Pero hay nombres que a nadie la preocupa recordar, por los que nadie aplaude: los 805 millones de personas que sufren hambre en el mundo hoy. Tengo aficionados en todo el mundo y desde ahora quiero que su apoyo vaya a la gente que sufre hambre, que son los verdaderos campeones. Entonces, cuando sea que escuches mi nombre, pensarás en sus nombres”.

 

La selección de nombres buscó tocar a niños de los más variados y golpeados contextos: países en guerra, pobreza, conflicto, sequía, dictadura, epidemia.

 

El mensaje resultó contundente. Si la meta era propagar conciencia, se logró de forma viral e inmediata.
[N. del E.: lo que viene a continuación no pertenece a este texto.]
(* ===== verification/WellFormed.v ===== *)
(** * Values the program can hold

    Text that is valid UTF-8 without a NUL, integers within their width: what
    commands bring in, what the book keeps and what the engine writes.  Every
    record the engine writes is one the codec reads back. *)

From S2P Require Import Prelude Fixed Text Types Domain Intent Position Format Codec Records Segment Journal Book Venue Guards Engine Trace.

(** ** Text *)

(** UTF-8 without a NUL, as a test. *)
Definition clean_text (s : list byte) : bool :=
  utf8_valid s && forallb (λ b, negb (is_zero_byte b)) s.

Lemma utf8_valid_app a b : utf8_valid a = true → utf8_valid (a ++ b) = utf8_valid b.
Proof.
  remember (length a) as n eqn:Hn. revert a Hn.
  induction n as [n IH] using lt_wf_ind. intros [|b0 l1] -> H; [done|].
  cbn [app utf8_valid] in *. case_bool.
  { eapply IH; [|reflexivity|done]. simpl. lia. }
  destruct l1 as [|b1 l2]; [done|]. cbn [app]. case_bool.
  { apply andb_true_iff in H as [-> H]. rewrite (IH (length l2)); [done|simpl; lia|done..]. }
  destruct l2 as [|b2 l3]; [done|]. cbn [app]. case_bool.
  { apply andb_true_iff in H as [-> H]. rewrite (IH (length l3)); [done|simpl; lia|done..]. }
  destruct l3 as [|b3 l4]; [done|]. cbn [app].
  apply andb_true_iff in H as [-> H]. rewrite (IH (length l4)); [done|simpl; lia|done..].
Qed.

Lemma second_ok_cont b0 b1 : second_ok b0 b1 = true → is_cont b1 = true.
Proof.
  unfold second_ok, is_cont, between. intros H. repeat case_bool; z_reflect;
    apply andb_true_iff; rewrite !Z.leb_le; lia.
Qed.

(** Inside a character there is a continuation byte, so a boundary cuts between
    characters. *)
Lemma boundary_cons b l n : is_char_boundary (b :: l) (S (S n)) = is_char_boundary l (S n).
Proof. done. Qed.

Lemma boundary_not_cont b c l : is_char_boundary (b :: c :: l) 1 = true → is_cont c = false.
Proof. unfold is_char_boundary. simpl. by destruct (is_cont c). Qed.

Lemma utf8_valid_take s n :
  utf8_valid s = true → is_char_boundary s n = true → utf8_valid (take n s) = true.
Proof.
  remember (length s) as k eqn:Hk. revert s n Hk.
  induction k as [k IH] using lt_wf_ind. intros [|b0 l1] [|n] -> H Hb; try done.
  cbn [take utf8_valid] in *.
  destruct (b2z b0 <? 128).
  { destruct n as [|n]; [done|]. rewrite boundary_cons in Hb.
    eapply (IH (length l1)); [simpl; lia|done|done|done]. }
  destruct l1 as [|b1 l2]; [done|].
  destruct n as [|n].
  { exfalso. assert (is_cont b1 = false) as Hc by exact (boundary_not_cont _ _ _ Hb).
    destruct (between 194 223 b0); [by rewrite Hc in H|].
    destruct l2 as [|b2 l3]; [done|].
    assert (second_ok b0 b1 = false) as Hs.
    { destruct (second_ok b0 b1) eqn:E; [apply second_ok_cont in E; congruence|done]. }
    rewrite Hs in H. destruct (between 224 239 b0); [done|]. destruct l3; [done|].
    by rewrite andb_false_r in H. }
  rewrite boundary_cons in Hb. cbn [take].
  destruct (between 194 223 b0).
  { apply andb_true_iff in H as [-> H]. destruct n as [|n]; [done|].
    rewrite boundary_cons in Hb. cbn [andb].
    eapply (IH (length l2)); [simpl; lia|done|done|done]. }
  destruct l2 as [|b2 l3]; [done|].
  destruct n as [|n].
  { exfalso. assert (is_cont b2 = false) as Hc by exact (boundary_not_cont _ _ _ Hb).
    rewrite Hc in H. destruct (between 224 239 b0); [by rewrite andb_false_r in H|].
    destruct l3; [done|]. by rewrite andb_false_r in H. }
  rewrite boundary_cons in Hb. cbn [take].
  destruct (between 224 239 b0).
  { apply andb_true_iff in H as [-> H]. destruct n as [|n]; [done|].
    rewrite boundary_cons in Hb. cbn [andb].
    eapply (IH (length l3)); [simpl; lia|done|done|done]. }
  destruct l3 as [|b3 l4]; [done|].
  destruct n as [|n].
  { exfalso. assert (is_cont b3 = false) as Hc by exact (boundary_not_cont _ _ _ Hb).
    rewrite Hc, andb_false_r in H. done. }
  rewrite boundary_cons in Hb. cbn [take].
  apply andb_true_iff in H as [-> H]. destruct n as [|n]; [done|].
  rewrite boundary_cons in Hb. cbn [andb].
  eapply (IH (length l4)); [simpl; lia|done|done|done].
Qed.

Lemma clean_text_spec s : clean_text s = true ↔ utf8_valid s = true ∧ Byte.x00 ∉ s.
Proof.
  unfold clean_text. rewrite andb_true_iff, forallb_forall. unfold is_zero_byte.
  split; intros [H1 H2]; (split; [done|]).
  - intros Hin%list_elem_of_In. apply H2 in Hin. by vm_compute in Hin.
  - intros x Hx%list_elem_of_In. apply negb_true_iff, bool_decide_eq_false.
    by intros ->.
Qed.

Lemma clean_app a b : clean_text a = true → clean_text b = true → clean_text (a ++ b) = true.
Proof.
  rewrite !clean_text_spec. intros [Ha ?] [Hb ?]. split; [by rewrite utf8_valid_app|].
  rewrite elem_of_app. tauto.
Qed.

Lemma clean_ascii s : Forall (λ b, 0 < b2z b < 128) s → clean_text s = true.
Proof.
  induction 1 as [|b s Hb _ IH]; [done|]. unfold clean_text in *. cbn [utf8_valid forallb].
  rewrite (proj2 (Z.ltb_lt _ _)) by lia.
  assert (negb (is_zero_byte b) = true) as ->; [|done].
  unfold is_zero_byte. apply negb_true_iff, bool_decide_eq_false. intros ->.
  destruct Hb as [Hb _]. by vm_compute in Hb.
Qed.

Lemma clean_take s n :
  clean_text s = true → is_char_boundary s n = true → clean_text (take n s) = true.
Proof.
  rewrite !clean_text_spec. intros [Hu Hz] Hb. split; [by apply utf8_valid_take|].
  intros Hin. apply Hz. by eapply elem_of_take in Hin as (k & ? & _); eapply list_elem_of_lookup_2.
Qed.

Lemma text_ok_default N s : clean_text s = true → text_ok (inline_or_default N s).
Proof.
  rewrite clean_text_spec. intros [Hu Hz]. unfold inline_or_default.
  destruct (inline_new N s) as [x|] eqn:E; simpl; [|apply text_ok_empty].
  split; [by eapply inline_new_wf|]. apply inline_new_Ok in E as [_ ->].
  unfold inline_clean. simpl. by rewrite take_app_length.
Qed.

Lemma clean_as_str N (x : InlineStr N) : text_ok x → clean_text (inline_as_str x) = true.
Proof.
  intros [Hw Hc]. apply clean_text_spec. unfold inline_as_str. rewrite (wf_utf8 _ Hw).
  split; [by apply Hw|done].
Qed.

(** Digits, a sign and a point. *)
Definition ascii (s : list byte) : Prop := Forall (λ b, 0 < b2z b < 128) s.

Lemma digit_ascii z : 0 < b2z (z2b (48 + z mod 10)) < 128.
Proof. pose proof (Z.mod_pos_bound z 10). rewrite b2z_z2b by lia. lia. Qed.

Lemma dec_ascii n : ascii (dec n).
Proof.
  unfold dec. assert (ascii []) as H by constructor. revert n H. generalize (@nil byte) as acc.
  intros acc n. generalize (S (Z.to_nat (Z.log2 n))) as fuel. intros fuel.
  revert n acc. induction fuel as [|fuel IH]; intros n acc H; [done|].
  cbn [dec_digits]. cbv zeta. assert (ascii (z2b (48 + n mod 10) :: acc)).
  { constructor; [apply digit_ascii|done]. }
  case_bool; [done|]. by apply IH.
Qed.

Lemma trim_ascii s : ascii s → ascii (trim_zeros s).
Proof.
  induction 1 as [|b s Hb _ IH]; [constructor|]. simpl.
  destruct (trim_zeros s); [case_bool; [done|by apply Forall_singleton]|by constructor].
Qed.

Lemma format_ascii r : ascii (format_e8 r).
Proof.
  unfold format_e8. apply Forall_app. split; [case_bool; [by apply Forall_singleton|by apply Forall_nil]|].
  apply Forall_app. split; [apply dec_ascii|].
  case_bool; [constructor|]. constructor; [done|]. apply trim_ascii.
  unfold zero_pad. apply Forall_app. split; [|apply dec_ascii].
  apply Forall_replicate. done.
Qed.

Lemma clean_dec_signed z : clean_text (dec_signed z) = true.
Proof.
  apply clean_ascii. unfold dec_signed. case_bool; [constructor; [done|]|]; apply dec_ascii.
Qed.

Lemma clean_dec z : clean_text (dec z) = true.
Proof. apply clean_ascii, dec_ascii. Qed.

Lemma clean_to_string {d} (x : e8 d) : clean_text (to_string x) = true.
Proof. apply clean_ascii, format_ascii. Qed.

(** ** Texts the engine composes *)

Create HintDb clean.
#[export] Hint Resolve clean_app clean_as_str clean_to_string clean_dec clean_dec_signed : clean.

(** A concatenation of literals, ids and figures. *)
Ltac clean :=
  repeat match goal with
    | |- clean_text (_ ++ _) = true => apply clean_app
    | |- clean_text (str _) = true => vm_compute; reflexivity
    end; eauto with clean.

Lemma text_ok_note s : clean_text s = true → text_ok (note_of s).
Proof. apply text_ok_default. Qed.

Lemma clean_cause c : clean_text (cause_as_str c) = true.
Proof. by destruct c. Qed.
Lemma clean_side s : clean_text (as_str (s : Side)) = true.
Proof. by destruct s. Qed.
Lemma clean_intent_error err : clean_text (intent_error_to_string err) = true.
Proof. destruct err as [| | | |[]]; done. Qed.
#[export] Hint Resolve clean_cause clean_side clean_intent_error : clean.

Lemma text_ok_refusal r :
  (∀ c, r = InstrumentLocked c ∨ r = EntryAlreadyLive c → text_ok c) → text_ok (refusal_note r).
Proof.
  intros H. destruct r; cbn [refusal_note]; apply text_ok_note; clean; apply clean_as_str, H; auto.
Qed.

(** ** What the engine is given and what it keeps *)

Definition wf_order (o : Order) : Prop :=
  text_ok (client_order_id (core o)) ∧ text_ok (instrument (core o)) ∧ trace_ok (o_trace_id o).

Record wf_book (b : Book) : Prop := {
  wb_orders c o : b_orders b !! c = Some o → wf_order o;
  wb_marks i p : b_marks b !! i = Some p → e8_ok p;
}.

(** A request to the venue: its ids are text. *)
Definition wf_request (r : VenueRequest.t) : Prop :=
  match r with
  | VenueRequest.Submit i => text_ok (Intent.client_order_id i) ∧ text_ok (Intent.instrument i)
  | VenueRequest.Cancel c _ | VenueRequest.Lookup c => text_ok c
  | VenueRequest.Positions => True
  end.

(** The ids a question is open about are text. *)
Definition wf_pending (m : gmap ClientOrderId Pending) : Prop := ∀ c, is_Some (m !! c) → text_ok c.

Record wf_engine (e : Engine) : Prop := {
  we_book : wf_book (book e);
  we_epoch : 0 ≤ j_epoch (journal e) ≤ u64_max;
  we_cap : opt_ok (max_position (limits (config e)));
  we_requests : Forall wf_request (uncommitted e);
  we_pending : wf_pending (reconciling e);
}.

Lemma wf_pending_insert m c p : wf_pending m → text_ok c → wf_pending (<[c := p]> m).
Proof. intros Hm Hc c'. rewrite lookup_insert_is_Some'. intros [<-|H]; [done|by apply Hm]. Qed.
Lemma wf_pending_again m c p q : wf_pending m → m !! c = Some q → wf_pending (<[c := p]> m).
Proof. intros Hm Hc. apply wf_pending_insert; [done|]. apply Hm. by rewrite Hc. Qed.
Lemma wf_pending_delete m c : wf_pending m → wf_pending (delete c m).
Proof. intros Hm c' [x [_ H]%lookup_delete_Some]. apply Hm. by rewrite H. Qed.

Lemma wf_engine_new j b cfg :
  wf_book b → 0 ≤ j_epoch j ≤ u64_max → opt_ok (max_position (limits cfg)) →
  wf_engine (engine_new j b cfg).
Proof.
  intros. split; [done..|constructor|]. intros c [p E].
  change ((∅ : gmap ClientOrderId Pending) !! c = Some p) in E. by rewrite lookup_empty in E.
Qed.

Definition wf_snapshot (s : OrderSnapshot) : Prop :=
  match sn_venue_order_id s with Some v => text_ok v | None => True end ∧
  e8_ok (sn_filled_qty s) ∧ opt_ok (sn_avg_price s).

Definition wf_position (p : VenuePosition) : Prop :=
  text_ok (vp_instrument p) ∧ e8_ok (vp_qty p) ∧ opt_ok (vp_entry_price p).

Definition wf_venue_event (v : VenueEvent.t) : Prop :=
  match v with
  | VenueEvent.Fill c x q p => text_ok c ∧ text_ok x ∧ e8_ok q ∧ e8_ok p
  | VenueEvent.CancelConfirmed c => text_ok c
  | VenueEvent.Mark i p => text_ok i ∧ e8_ok p
  | VenueEvent.Balance a m => text_ok a ∧ e8_ok m
  end.

(** A command whose texts and integers are values of their types. *)
Definition wf_command (command : Command.t) : Prop :=
  match command with
  | Command.Tick now => u64_ok now
  | Command.Place i => intent_ok i
  | Command.Cancel c t => text_ok c ∧ trace_ok t
  | Command.Submitted c (SubmitOutcome.Acked v) => text_ok c ∧ text_ok v
  | Command.Submitted c (SubmitOutcome.Rejected r) =>
      text_ok c ∧ - 2 ^ 31 ≤ code r < 2 ^ 31 ∧ text_ok (text r)
  | Command.LookedUp c (LookupOutcome.Found s) => text_ok c ∧ wf_snapshot s
  | Command.Submitted c _ | Command.Cancelled c _ | Command.LookedUp c _ => text_ok c
  | Command.Streamed v => wf_venue_event v
  | Command.PositionsReported ps => Forall wf_position (flatten ps)
  | Command.SweepStale => True
  | Command.Halt n | Command.Resume n => text_ok n
  | Command.Decide _ i _ t v n => text_ok i ∧ trace_ok t ∧ e8_ok v ∧ text_ok n
  end.

Lemma trace_none_ok : trace_ok TRACE_NONE.
Proof. unfold trace_ok, TRACE_NONE. lia. Qed.
Lemma zero_ok {d} : e8_ok (ZERO : e8 d).
Proof. vm_compute. split; congruence. Qed.
#[export] Hint Resolve trace_none_ok zero_ok text_ok_empty : core.

(** Applying a record of such values keeps the book so. *)
Lemma set_core_wf o ev next stamp :
  wf_order o → transition (core o) ev = Ok next → wf_order (set_core next stamp o).
Proof.
  intros (H1 & H2 & H3) (E1 & E2 & _)%transition_identity. unfold wf_order. simpl.
  by rewrite E1, E2.
Qed.

Lemma wf_book_order b c o :
  wf_book b → wf_order o → wf_book (set_orders (<[c := o]> (b_orders b)) b).
Proof.
  intros [H1 H2] Ho. split; simpl; [|done]. intros c' o'.
  destruct (base.decide (c' = c)) as [->|]; [rewrite lookup_insert_eq; naive_solver|].
  rewrite lookup_insert_ne by done. apply H1.
Qed.

Lemma wf_book_ext b b' :
  wf_book b → b_orders b' = b_orders b → b_marks b' = b_marks b → wf_book b'.
Proof. intros [H1 H2] E1 E2. split; rewrite ?E1, ?E2; done. Qed.

Lemma apply_order_event_orders h c fs ts ev b b' res :
  apply_order_event h c fs ts ev b = (b', res) →
  b_marks b' = b_marks b ∧
  (b_orders b' = b_orders b ∨
   ∃ o next stamp, b_orders b !! c = Some o ∧ transition (core o) ev = Ok next ∧
     b_orders b' = <[c := set_core next stamp o]> (b_orders b)).
Proof.
  intros H. destruct (base.decide (res = Ok Changed)) as [->|Hne].
  - apply apply_order_event_Changed in H as (o & next & Ho & _ & Ht & _ & H).
    assert (b_marks b' = b_marks b ∧ b_orders b' = <[c := set_core next
      (if is_venue_evidence ev then Some (fh_nanos h) else None) o]> (b_orders b)) as [Hm E].
    { destruct ev; try (by rewrite H). by destruct H as (_ & pos & _ & ->). }
    split; [done|right]. by exists o, next, (if is_venue_evidence ev then Some (fh_nanos h) else None).
  - unfold apply_order_event, position_entry in H.
    unfold st_get, st_modify, st_lift, st_fail, mbind, ST_bind, mret, ST_ret, id in H.
    repeat (case_match; simplify_eq/=; auto).
Qed.

Lemma apply_wf h r b b' res :
  apply h r b = (b', res) → record_ok r → wf_book b → wf_book b'.
Proof.
  intros H Hr Hb. unfold apply in H.
  change ((st_modify (stamp h) ≫= ?k) b) with (k tt (stamp h b)) in H. cbv beta in H.
  assert (wf_book (stamp h b)) as Hs by (by eapply wf_book_ext).
  destruct r as [e s|i|c tr fs ts ap ev|i a k tr v n|i p|a m|].
  3: { apply apply_order_event_orders in H as [Hm [E|(o & next & st & Ho & Ht & E)]].
       - by eapply wf_book_ext.
       - eapply wf_book_ext; [apply (wf_book_order (stamp h b) c)|exact E|exact Hm]; [done|].
         eapply set_core_wf; [|exact Ht]. by eapply (wb_orders _ Hs). }
  all: unfold st_get, st_modify, mbind, ST_bind, mret, ST_ret in H;
    repeat case_match; simplify_eq/=; try (by eapply wf_book_ext).
  - eapply wf_book_ext; [apply (wf_book_order (stamp h b) (Intent.client_order_id i))|done..]; [done|].
    by destruct Hr.
  - destruct Hr as [_ Hp]. destruct Hs as [H1 H2]. split; simpl; [exact H1|].
    intros i' p'. destruct (base.decide (i' = i)) as [->|]; [rewrite lookup_insert_eq; naive_solver|].
    rewrite lookup_insert_ne by done. apply H2.
Qed.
El irascible Zlatan, el ególatra Zlatan, el conflictivo Zlatan, el estrafalario Zlatan, el, sin duda alguna, genial Zlatan, consiguió con ese festejo mucho más que todos los activistas recordando en micrófonos que la situación es tan desesperante como evitable.

 

En un mundo en el que al mismo tiempo millones padecen hambre, pero hay suficiente comida para todos, alguien con el peso mediático de Zlatan lanzó el recado a los más alejados rincones.

 

Él, de orígenes tan humildes en ese barrio de Malmoe. Él, de orígenes tan divididos con ese choque religioso, cultural, étnico, histórico, que son sus Balcanes. Él, con la autoridad que da hacernos esperar siempre algo diferente: a menudo en la cancha, pero incluso más seguido fuera de ella.